Современное общество, выступающее за социальные и индивидуальные свободы, породило множество возможностей для самоопределения и саморазвития личности, наделило женщин равноправием. Сегодня человек как никогда свободен выбирать любой жизненный путь, который он считает приемлемым или желанным, он не так ограничен культурными или традиционными условностями, волен выбирать занятие себе по душе и распоряжаться собственной жизнью по собственному усмотрению. Более того, индивид стал бесполым — гендерные рамки, традиционно считающиеся одними из самых жестких условностей, сегодня нарушены эмансипацией и толерантным отношением к «другому». При всем этом, человек не может выдумать свой собственный путь. Так или иначе его желания, мечты, сомнения и цели формируются в процесее становления личности, под влиянием современной культуры и традиций, готовых предложить на выбор огромное множество образцов и вариантов жизнеописаний, среди которых каждый найдет себе lifeline по душе. Однако здесь мы сталкиваемся с феноменом стандартизации биографий — если каждый выбирает себе по душе, то не значит ли это, что все захотят выбрать наиболее привлекательный вариант.

Наиболее привлекательным же, в данной ситуации, выступает тот сценарий, который лучше всего разрекламирован, разжеван и готов к усвоению стараниями СМИ и современных коммуникативных медиатехнологий. Зигмунт Бауман по этому поводу пишет: «эта излишняя манипуляция особенно порочна, когда возлагает вину за несовершенство вырабатываемых культурой жизненных формул и за порождаемое обществом неравенство распределения ресурсов их материализации на тех мужчин и женщин, для которых все это и предназначено. Здесь находит свое воплощение один из тех случаев, когда (пользуясь выражением Ульриха Бека), институты, признанные преодолевать проблемы превращаются в институты, их порождающие» [] То есть несмотря на предложенные возможности, общество так же выступает и провокатором социального неравенства в вопросе реализации популярных жизненных образцов — если спрос превышает предложение, то шансы становятся неравными. Кроме того, современные коммуникативные технологии, направленные на транслирование и популяризацию тех или иных социальных и поведенческих образцов, так же являются и площадками для их обсуждения и критики, а так же наглядной демонстрации неравенств распределения.

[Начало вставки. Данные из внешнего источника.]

(** phrase_scan.go:34-69: what [scanContent] feeds to a new phrase
    scanner [ps] for the document [content]. *)
Definition scanBytes (fuel : nat) (ps : phraseScanner)
    (content : list byte) : option (Res phraseScanner) :=
  let ps := scanByte ps space in
  let prevRune := space in
  match scanLoop fuel (mahonia.start decode) content prevRune ps with
  | Some (Val ps) => Some (Val (scanByte ps space))
  | other => other
  end.

End ScanLoop.

(** The per-document state [scanContent] works on. *)
Record context := {
  charset : string;
  content : list byte;
  tally : gmap string Z
}.

Definition setCharset (c : context) (cs : string) : context :=
  {| charset := cs; content := content c; tally := tally c |}.

Definition setTally (c : context) (t : gmap string Z) : context :=
  {| charset := charset c; content := content c; tally := t |}.

(** What [scanContent] uses from outside these files: the charset found by
    [c.findCharset()], [c.contentType()], the [mahonia] decoders, the phrase
    scanner with its tally, [wordRune], and [c.calculateScores()]. *)
Record ScanLib := {
  phraseScanner : Type;
  newPhraseScanner : phraseScanner;
  scanByte : phraseScanner -> byte -> phraseScanner;
  ps_tally : phraseScanner -> gmap string Z;
  wordRune : Z -> Z;
  findCharset : context -> string;
  contentType : context -> string;
  mahonia_NewDecoder : string -> option mahonia.Decoder;
  mahonia_EntityDecoder : mahonia.Decoder;
  mahonia_FallbackDecoder :
    mahonia.Decoder -> option mahonia.Decoder -> mahonia.Decoder;
  calculateScores : context -> context
}.

(** [for rule, n := range ps.tally { c.tally[rule] += n }] *)
Definition mergeTally (into from : gmap string Z) : gmap string Z :=
  union_with (fun a n => Some (a + n)) into from.

(** phrase_scan.go:19.  Calling a nil decoder panics; that happens only when
    there is content to decode. *)
Definition scanContent (L : ScanLib) (fuel : nat) (c : context)
  : option (Res context) :=
  let c := if bool_decide (charset c = "")
           then setCharset c (findCharset L c) else c in
  let decode := mahonia_NewDecoder L (charset c) in
  let decode := match decode with
                | None => mahonia_NewDecoder L "utf-8"
                | Some d => Some d
                end in
  let decode := if strings_Contains (contentType L c) "html"
                then Some (mahonia_FallbackDecoder L
                             (mahonia_EntityDecoder L) decode)
                else decode in
  let scanned :=
    match decode with
    | Some d =>
        scanBytes (scanByte L) (wordRune L) d fuel (newPhraseScanner L)
          (content c)
    | None =>
        match content c with
        | [] => Some (Val (scanByte L (scanByte L (newPhraseScanner L) space)
                              space))
        | _ => Some (Panic "invalid memory address or nil pointer dereference")
        end
    end in
  match scanned with
  | Some (Val ps) =>
      Some (Val (calculateScores L
                   (setTally c (mergeTally (tally c) (ps_tally L ps)))))
  | Some (Panic msg) => Some (Panic msg)
  | None => None
  end.

(** A phrase scanner that only records the bytes it is given. *)
Definition record (fed : list byte) (b : byte) : list byte := fed ++ [b].

(** The byte sequence [scanContent] gives to the phrase scanner for a
    document, with decoder [d]. *)
Definition fedBytes (wordRune : Z -> Z) (d : mahonia.Decoder)
    (fuel : nat) (content : list byte) : option (Res (list byte)) :=
  scanBytes record wordRune d fuel [] content.

(** ** Instances used in examples *)

(** Modelled from the spec: [wordRune], which is declared outside these
    files.  The spec has each character "canonicalized to a reduced
    alphabet": "case-folded letters or a single separator standing in for
    any run of whitespace/punctuation".  On ASCII: letters in lower case,
    digits unchanged, everything else the separator; other characters are
    left as they are. *)
Definition wordRune_ascii (c : Z) : Z :=
  if (65 <=? c) && (c <=? 90) then c + 32
  else if (97 <=? c) && (c <=? 122) then c
  else if (48 <=? c) && (c <=? 57) then c
  else if c <? 128 then space
  else c.
(** X3.  [copyFilteredPdfs] puts every file it is given in exactly one of
    [done] and [notFound], each in the order given, and a failing copy
    does not make it throw.  The exception: with [OUTPUT_DIR] unset and at
    least one file, joining the destination path throws before any file is
    looked at; with no file it returns the two empty lists. *)
Theorem copyFilteredPdfs_partitions {E : Type} (fs : Server.Files E)
  (sourceDir : string) (outputDir : option string) (filteredFiles : list string)
  (w : World E) :
  match outputDir, filteredFiles with
  | None, _ :: _ =>
      Server.copyFilteredPdfs fs sourceDir outputDir filteredFiles w
      = (Throw Server.invalidPath, w)
  | _, _ =>
      exists r w',
        Server.copyFilteredPdfs fs sourceDir outputDir filteredFiles w = (Return r, w') /\
        Permutation (Server.done r ++ Server.notFound r) filteredFiles /\
        sublist (Server.done r) filteredFiles /\
        sublist (Server.notFound r) filteredFiles /\
        sleeps w' = sleeps w /\ disk w' = disk w
  end.
Proof.
  destruct outputDir as [dir |].
  - unfold Server.copyFilteredPdfs.
    destruct (copyEach_partition fs sourceDir dir filteredFiles [] [] w)
      as (d & n & w' & Hrun & Hrest).
    exists (Server.mkCopyResult d n), w'. split; [exact Hrun | exact Hrest].
  - destruct filteredFiles; [| reflexivity].
    exists (Server.mkCopyResult [] []), w. repeat split; constructor.
Qed.

(** ** The handler of [/api/match-resumes] *)
Section RetryValue.
Context {E A : Type} (op : E -> Completion A * E).

Lemma retry_loop_frame maxRetries initialDelay :
  forall n retries w,
    (maxRetries - retries = n)%nat ->
    disk (snd (retry_loop (external op) maxRetries initialDelay retries w)) = disk w /\
    (forall v, fst (retry_loop (external op) maxRetries initialDelay retries w) = Return v ->
       exists x x', op x = (Return v, x')).
Proof.
  induction n as [| n IH]; intros retries w Hn; rewrite retry_loop_step;
    unfold external at 1 3; destruct (op (ext w)) as [[v | error] x1] eqn:Hop; simpl.
  - split; [reflexivity |]. intros v' [= <-]. eauto.
  - assert (Hlt : (retries <? maxRetries)%nat = false) by (apply Nat.ltb_ge; lia).
    rewrite Hlt, andb_false_r. simpl. split; [reflexivity | discriminate].
  - split; [reflexivity |]. intros v' [= <-]. eauto.
  - destruct (is_throttling error && (retries <? maxRetries)%nat) eqn:Hc; simpl;
      [| split; [reflexivity | discriminate]].
    apply andb_prop in Hc as [_ Hlt]. apply Nat.ltb_lt in Hlt.
    destruct (IH (S retries)
                (sleep (initialDelay * 2 ^ Z.of_nat retries)
                   (mkWorld x1 (sleeps w) (disk w)))) as [Hd Hv]; [lia |].
    rewrite Hd. split; [reflexivity | exact Hv].
Qed.

End RetryValue.

Section Endpoint.
Context {rt : Runtime} {E : Type} (bedrockRuntime : Invoke E)
  (fs : Server.Files E) (sourceDir : string).

Lemma extractJdTags_result jdText (w : World E) :
  exists v w',
    Server.extractJdTags bedrockRuntime jdText w = (Return v, w') /\
    disk w' = disk w /\ (v = JNull \/ Js.truthy v = true).
Proof.
  rewrite extractJdTags_unfold.
  destruct (retry_loop_frame (answering tagsOfReply bedrockRuntime) 5 1000 5 0 w eq_refl)
    as [Hd Hv].
  destruct (retry_loop _ _ _ _ _) as [[v | error] w'] eqn:Hrun; simpl in *.
  - exists v, w'. repeat split; auto. right.
    destruct (Hv v eq_refl) as (x & x' & Hop). unfold answering in Hop.
    destruct (bedrockRuntime x) as [[reply | error] x2]; [| discriminate].
    injection Hop as Hop _. unfold tagsOfReply in Hop.
    destruct reply as [content |]; [| discriminate].
    destruct (Js.truthy (Server.parseLLMOutput content)) eqn:Ht; simpl in Hop;
      [| discriminate].
    now injection Hop as <-.
  - exists JNull, w'. auto.
Qed.

Lemma findBestResumes_disk jdTags resumeData topn threshold (w : World E) :
  disk (snd (Server.findBestResumes bedrockRuntime jdTags resumeData topn threshold w))
  = disk w.
Proof.
  unfold Server.findBestResumes. destruct (Server.nullish jdTags); [reflexivity |].
  unfold try_catch, bind, ret, throw, Server.retryWithExponentialBackoff.
  destruct (retry_loop_frame bedrockRuntime 5 1000 5 0 w eq_refl) as [Hd _].
  destruct (retry_loop _ _ _ _ _) as [[[content |] | error] w1]; simpl in *; auto.
  destruct (Server.parse_scores _ _); auto.
Qed.

Lemma truthy_not_nullish v : Js.truthy v = true -> Server.nullish v = false.
Proof. destruct v; simpl; congruence. Qed.

End Endpoint.

Section EndpointRun.
Context {rt : Runtime} {E : Type} (bedrockRuntime : Invoke E)
  (fs : Server.Files E) (sourceDir : string).

Lemma copyFilteredPdfs_unset files (w : World E) :
  Server.copyFilteredPdfs fs sourceDir None files w =
  match files with
  | [] => (Return (Server.mkCopyResult [] []), w)
  | _ :: _ => (Throw Server.invalidPath, w)
  end.
Proof. destruct files; reflexivity. Qed.

Lemma copyFilteredPdfs_run outputDir files (w : World E) :
  disk (snd (Server.copyFilteredPdfs fs sourceDir outputDir files w)) = disk w /\
  forall r w', Server.copyFilteredPdfs fs sourceDir outputDir files w = (Return r, w') ->
    Permutation (Server.done r ++ Server.notFound r) files /\
    sublist (Server.done r) files /\ sublist (Server.notFound r) files /\
    (outputDir = None -> files = []).
Proof.
  destruct outputDir as [dir |].
  - unfold Server.copyFilteredPdfs.
    destruct (copyEach_partition fs sourceDir dir files [] [] w)
      as (d & n & w1 & Hrun & Hperm & Hd & Hn & _ & Hdisk).
    rewrite Hrun. simpl. split; [exact Hdisk |].
    intros r w' [= <- <-]. simpl. repeat split; auto. discriminate.
  - rewrite copyFilteredPdfs_unset. destruct files; simpl; split; auto.
    + intros r w' [= <- <-]. simpl. repeat split; constructor.
    + discriminate.
Qed.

Таким образом, исходя из всего вышесказанного мы можем вывести следующее структурное противоречие современности: набирающая обороты индивидуализация, продкрепленная процессами эмансипации и плюрализации биографических паттернов (расширением возможностей индивида), сталкивается с институализацией и стандартизацией биографий, в большой степени заданных влиянием СМИ и массвой культурой модерна.